Billionaire Trump megadonor is funding "moderate" campaign to defeat progressive lawmaker Summer Lee

"Every cycle Republican billionaires find a new Super PAC to spend millions of dollars against me," Lee told Salon

Published April 12, 2024 3:59PM (EDT)

Rep. Summer Lee, D-Pa., arrives to the U.S. Capitol for the last votes of the week on Friday, January 12, 2024. (Tom Williams/CQ-Roll Call, Inc via Getty Images)
Rep. Summer Lee, D-Pa., arrives to the U.S. Capitol for the last votes of the week on Friday, January 12, 2024. (Tom Williams/CQ-Roll Call, Inc via Getty Images)

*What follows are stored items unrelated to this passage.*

Definition acquire (l : lockid) : M kernel unit := fun s =>
  if decide (l ∈ s.(held)) then Panic "acquire"
  else Ok tt (set_held ({[l]} ∪ s.(held)) s).

Definition release (l : lockid) : M kernel unit := fun s =>
  if decide (l ∈ s.(held)) then Ok tt (set_held (s.(held) ∖ {[l]}) s)
  else Panic "release".

Lemma acquire_Ok l s :
  l ∉ s.(held) -> acquire l s = Ok tt (set_held ({[l]} ∪ s.(held)) s).
Proof. intros. unfold acquire. by rewrite decide_False. Qed.

Lemma release_Ok l s :
  l ∈ s.(held) -> release l s = Ok tt (set_held (s.(held) ∖ {[l]}) s).
Proof. intros. unfold release. by rewrite decide_True. Qed.

Lemma held_drop (l : lockid) (H : gset lockid) : l ∉ H -> ({[l]} ∪ H) ∖ {[l]} = H.
Proof. intros. apply set_eq. intros x. set_solver. Qed.

Lemma set_held_held (s : kernel) : set_held s.(held) s = s.
Proof. by destruct s. Qed.

Lemma set_held_twice x y (s : kernel) : set_held x (set_held y s) = set_held x s.
Proof. done. Qed.

Lemma initlock_Ok l s : l ∉ s.(held) -> initlock l s = Ok tt s.
Proof.
  intros Hl. unfold initlock, modify. f_equal. replace (s.(held) ∖ {[l]}) with s.(held); [apply set_held_held |].
  apply set_eq. intros x. set_solver.
Qed.

(** A critical section whose body keeps the set of held locks: the lock is free
    again afterwards and only the body's effect remains. *)
Lemma critical_section {A} l (body : M kernel A) Q s :
  l ∉ s.(held) ->
  wp body (fun a s' => s'.(held) = {[l]} ∪ s.(held) /\ Q a (set_held s.(held) s'))
    (set_held ({[l]} ∪ s.(held)) s) ->
  wp (acquire l;; a ← body; release l;; mret a) Q s.
Proof.
  intros Hl Hb. apply wp_bind. eapply wp_Ok; [by apply acquire_Ok |].
  apply wp_bind. eapply wp_mono; [exact Hb |]. intros a s' [Hh HQ].
  apply wp_bind. eapply wp_Ok; [apply release_Ok; set_solver |].
  apply wp_ret. by rewrite Hh, held_drop.
Qed.

(** ** The process table *)

(** [proc[i]] and an update of it. *)
Definition get_proc (i : nat) : M kernel proc := fun s =>
  match s.(procs) !! i with Some p => Ok p s | None => Panic "proc" end.

Definition upd_proc (i : nat) (f : proc -> proc) : M kernel unit :=
  modify (fun s => set_procs (alter f i s.(procs)) s).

Representing itself as a group of concerned local citizens, the "Moderate PAC" last week began airing a 30-second ad accusing progressive first-term Rep. Summer Lee, D-Pa., of being disloyal to President Joe Biden.

"Our rights are under attack, our democracy at risk, and in this moment, Representative Summer Lee is opposing President Biden," the narrator intones over saturated imagery of rioters storming the U.S. Capitol on Jan. 6, 2021. It closed by calling for voters to support local Pittsburgh-area politician Bhavini Patel, Lee's challenger for the 12th district congressional seat. The two face in a primary contest later this month.

But the Moderate PAC is not what it appears to be. Far from centrist, its chief backer is actually a GOP megadonor and staunch supporter of former President Donald Trump, whose own inflammatory rhetoric inspired the Jan. 6 insurrection. Indeed, according to the PAC's most recent financial disclosures, hedge fund billionaire Jeff Yass contributed $1.8 million of the $2 million the group has raised since it was established in 2022 by Ty Strong, a former analyst with the consulting firm Booz Allen Hamilton.

Moderate PAC can claim some donations from local organizations and individuals, but their donations have been dwarfed by Yass' lavish spending, which has been focused as of late on taking down the first Black woman to join Pennsylvania's congressional delegation. So far this cycle, Moderate PAC has spent $586,000 on a campaign tarring Lee, first elected in 2022, as an "extreme socialist."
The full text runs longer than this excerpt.